(* ===== verification/KebClient.v ===== *)
(** kyma-environment-broker/client.js: the configuration and the client of the broker API. *)

From S2P Require Import Prelude JsValue Json Effects Script UtilsCore OAuth.

Definition SCOPES : list string := ["broker:write"].
Definition KYMA_SERVICE_ID : string := "47c9dcbf-ff30-448e-ab36-d3bad66ba281".
Definition trialPlanID : string := "7d55d31d-35ae-4438-bf13-6ffdfa107d9f".

(** The optional settings are [undefined] when their variable is not set. *)
Record KEBConfig := mkKEBConfig {
  cfg_host : string;
  cfg_credentials : OAuthCredentials;
  cfg_globalAccountID : string;
  cfg_subaccountID : string;
  cfg_userID : string;
  cfg_planID : string;
  cfg_region : jsval;
  cfg_platformRegion : jsval;
  cfg_tokenUrl : jsval
}.

Record KEBClient := mkKEBClient {
  token : OAuthToken;
  host : string;
  globalAccountID : string;
  subaccountID : string;
  userID : string;
  planID : string;
  region : jsval;
  platformRegion : jsval
}.

(** The constructor; [id] is the identity of the token object it creates. *)
Definition new_KEBClient (id : nat) (config : KEBConfig) : KEBClient :=
  let tokenUrl := if truthy (cfg_tokenUrl config) then to_string (cfg_tokenUrl config)
                  else "https://oauth2." +:+ cfg_host config +:+ "/oauth2/token" in
  mkKEBClient (mkOAuthToken id tokenUrl (cfg_credentials config)) (cfg_host config)
    (cfg_globalAccountID config) (cfg_subaccountID config) (cfg_userID config) (cfg_planID config)
    (cfg_region config) (cfg_platformRegion config).
(* ===== verification/KcpClient.v ===== *)
(** kcp/client.js: the configuration of the kcp command-line tool and the wrapper that runs it. *)

From S2P Require Import Prelude JsValue Json Effects Script UtilsCore Timers.

(** The fields that only one of the two login methods sets are [undefined] for the other. *)
Record KCPConfig := mkKCPConfig {
  kcp_host : string;
  kcp_issuerURL : string;
  kcp_gardenerNamespace : string;
  kcp_username : string;
  kcp_password : string;
  kcp_clientID : string;
  kcp_clientSecret : jsval;
  kcp_oauthClientID : jsval;
  kcp_oauthSecret : jsval;
  kcp_oauthIssuer : jsval;
  kcp_motherShipApiUrl : string;
  kcp_kubeConfigApiUrl : string
}.

(** A wrapper: the configuration it was built from, and its config file. *)
Record KCPWrapper := mkKCPWrapper { kcp_config : KCPConfig; kcpConfigPath : string }.

(** The field [k] of a query object. *)
Definition field (query : list (string * jsval)) (k : string) : jsval := default JUndef (assoc query k).

(** [if (query.k) args = args.concat(flag, `${query.k}`)]. *)
Definition opt_arg (query : list (string * jsval)) (k flag : string) : list string :=
  if truthy (field query k) then [flag; to_string (field query k)] else [].

(** [if (query.k) args = args.concat(flag)]. *)
Definition opt_flag (query : list (string * jsval)) (k flag : string) : list string :=
  if truthy (field query k) then [flag] else [].
(** [ensureValidShootOIDCConfig] passes exactly when the shoot has the five wanted OIDC settings,
    each strictly equal, and equal signing algorithms. *)
Theorem ensureValidShootOIDCConfig_spec `{!ChaiLaws H0} shoot target (w : world X) :
  (ensureValidShootOIDCConfig shoot target w).1 = Ok tt ↔
  (∀ k, k ∈ ["clientID"; "issuerURL"; "groupsClaim"; "usernameClaim"; "usernamePrefix"] →
     ∃ v y, getp target k = Ok v ∧ at_path shoot [PKey "oidcConfig"; PKey k] = Some y ∧
       strict_eq y v = true) ∧
  (∃ a b, getpath shoot ["oidcConfig"; "signingAlgs"] = Ok a ∧ getp target "signingAlgs" = Ok b ∧
     eql a b = None).
Proof. apply ensureValid_iff. Qed.

Lemma expect_match_spec `{RegExpRest} `{!ChaiLaws H0} v x (w : world X) :
  plain_text x = true → is_ascii (to_string v) = true →
  ∃ r, expect_match v (word_pattern x) w = (r, w) ∧ (r = Ok tt ↔ delimited x (to_string v)).
Proof.
  intros Hx Hs. unfold expect_match. destruct (word_pattern_spec x (to_string v) Hx Hs) as (b & Hb & Hd).
  rewrite run_bind_lift, Hb. pose proof (matched_law b) as Hm.
  destruct (matched b) as [e|]; (eexists; split; [reflexivity|]); rewrite <- Hd, <- Hm; split; congruence.
Qed.
(** The loop over the plans of a service; [update] is the value of [updateMachineType]. *)
Fixpoint scan_plans (planID : string) (defaultMachineType : jsval) (plans : list jsval) (update : jsval)
    : M X jsval :=
  match plans with
  | [] => mret update
  | p :: r =>
      pid ← lift (getp p "id");
      console_log [JStr ("checking catalog plan " +:+ to_string pid +:+ ", looking for " +:+ planID)] ;;
      if negb (strict_eq pid (JStr planID)) then scan_plans planID defaultMachineType r update
      else
        si ← lift (getpath p ["schemas"; "service_instance"]);
        u ← lift (getp si "update");
        console_log [JStr ("catalog plan update " +:+ to_string (JBool (negb (is_undef u))))] ;;
        machineType ← (if is_undef u then mret JUndef
                       else lift (getpath u ["parameters"; "properties"; "machineType"]));
        if is_undef u || is_undef machineType then scan_plans planID defaultMachineType r update
        else
          mt ← lift (getp machineType "enum");
          console_log [JStr ("catalog plan update machine types " +:+ to_string mt)] ;;
          len ← lift (getp mt "length");
          if js_lt len (JInt 2) then scan_plans planID defaultMachineType r update
          else
            found ← scan_types (array_like mt) (array_like mt) 0 defaultMachineType;
            let update := default update found in
            if negb (is_undef update) then mret update
            else scan_plans planID defaultMachineType r update
  end.

Fixpoint scan_services (planID : string) (defaultMachineType : jsval) (services : list jsval) (update : jsval)
    : M X jsval :=
  match services with
  | [] => mret update
  | s :: r =>
      id ← lift (getp s "id");
      console_log [JStr ("checking catalog service " +:+ to_string id)] ;;
      if negb (strict_eq id (JStr "47c9dcbf-ff30-448e-ab36-d3bad66ba281"))
      then scan_services planID defaultMachineType r update
      else
        plans ← lift (getp s "plans");
        lift (getp plans "length") ;;
        update ← scan_plans planID defaultMachineType (array_like plans) update;
        scan_services planID defaultMachineType r update
  end.
(** * skr-test/machine-type *)

(** The tests for the configured plan, with a Gardener client of their own. *)
Definition machine_type_group (c : Clients) (planID : string) (gardener : GardenerClient) (inherited : Z)
    (getShootOptionsFunc getShootInfoFunc : T X jsval) : group X :=
  let it title body := Callback title inherited body in
  Group "Machine type update test"
    [it "Get provisioned Shoot Info"
       (shoot ← getShootInfoFunc; assign "mt.shoot" shoot ;;
        options ← getShootOptionsFunc; assign "mt.options" options)]
    [it "Should check default machine type after provisioning"
       (name ← var_field "mt.shoot" "name";
        t ← use (getMachineType (c_kcp c) gardener (to_string name));
        assign "mt.defaultMachineType" t ;;
        use (console_log [JStr ("Default machine type " +:+ to_string t)]));
     it "Should figure out next machine type to update to"
       (d ← var "mt.defaultMachineType";
        u ← use (figure_out_machine_type (c_keb c) planID d);
        assign "mt.updateMachineType" u);
     Callback "Should update SKR service instance machine type" (minutes 30)
       (u ← var "mt.updateMachineType"; d ← var "mt.defaultMachineType";
        shoot ← var "mt.shoot"; options ← var "mt.options";
        o ← use (lift (if is_undef u then Ok [] else options_of options));
        shoot' ← use (update_machine_type c gardener o shoot d u);
        assign "mt.shoot" shoot');
     it "Should check machine type after update"
       (u ← var "mt.updateMachineType"; shoot ← var "mt.shoot";
        use (check_machine_type c gardener shoot u))].

(** Plan and client are taken from the environment when the block is registered. *)
Definition machineTypeE2ETest (c : Clients) (inherited : Z) (getShootOptionsFunc getShootInfoFunc : T X jsval)
    : M X (group X) :=
  planID ← getEnvOrThrow "KEB_PLAN_ID";
  config ← GardenerConfig_fromEnv;
  gardener ← new_GardenerClient config;
  mret (machine_type_group c planID gardener inherited getShootOptionsFunc getShootInfoFunc).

### What is being asked
Could you return exactly the stretch of the data above that starts at the line with "Fixpoint scan_plans (planID" and ends at the line with "(is_undef u))))] ;;", both lines included?

### Task output
Fixpoint scan_plans (planID : string) (defaultMachineType : jsval) (plans : list jsval) (update : jsval)
    : M X jsval :=
  match plans with
  | [] => mret update
  | p :: r =>
      pid ← lift (getp p "id");
      console_log [JStr ("checking catalog plan " +:+ to_string pid +:+ ", looking for " +:+ planID)] ;;
      if negb (strict_eq pid (JStr planID)) then scan_plans planID defaultMachineType r update
      else
        si ← lift (getpath p ["schemas"; "service_instance"]);
        u ← lift (getp si "update");
        console_log [JStr ("catalog plan update " +:+ to_string (JBool (negb (is_undef u))))] ;;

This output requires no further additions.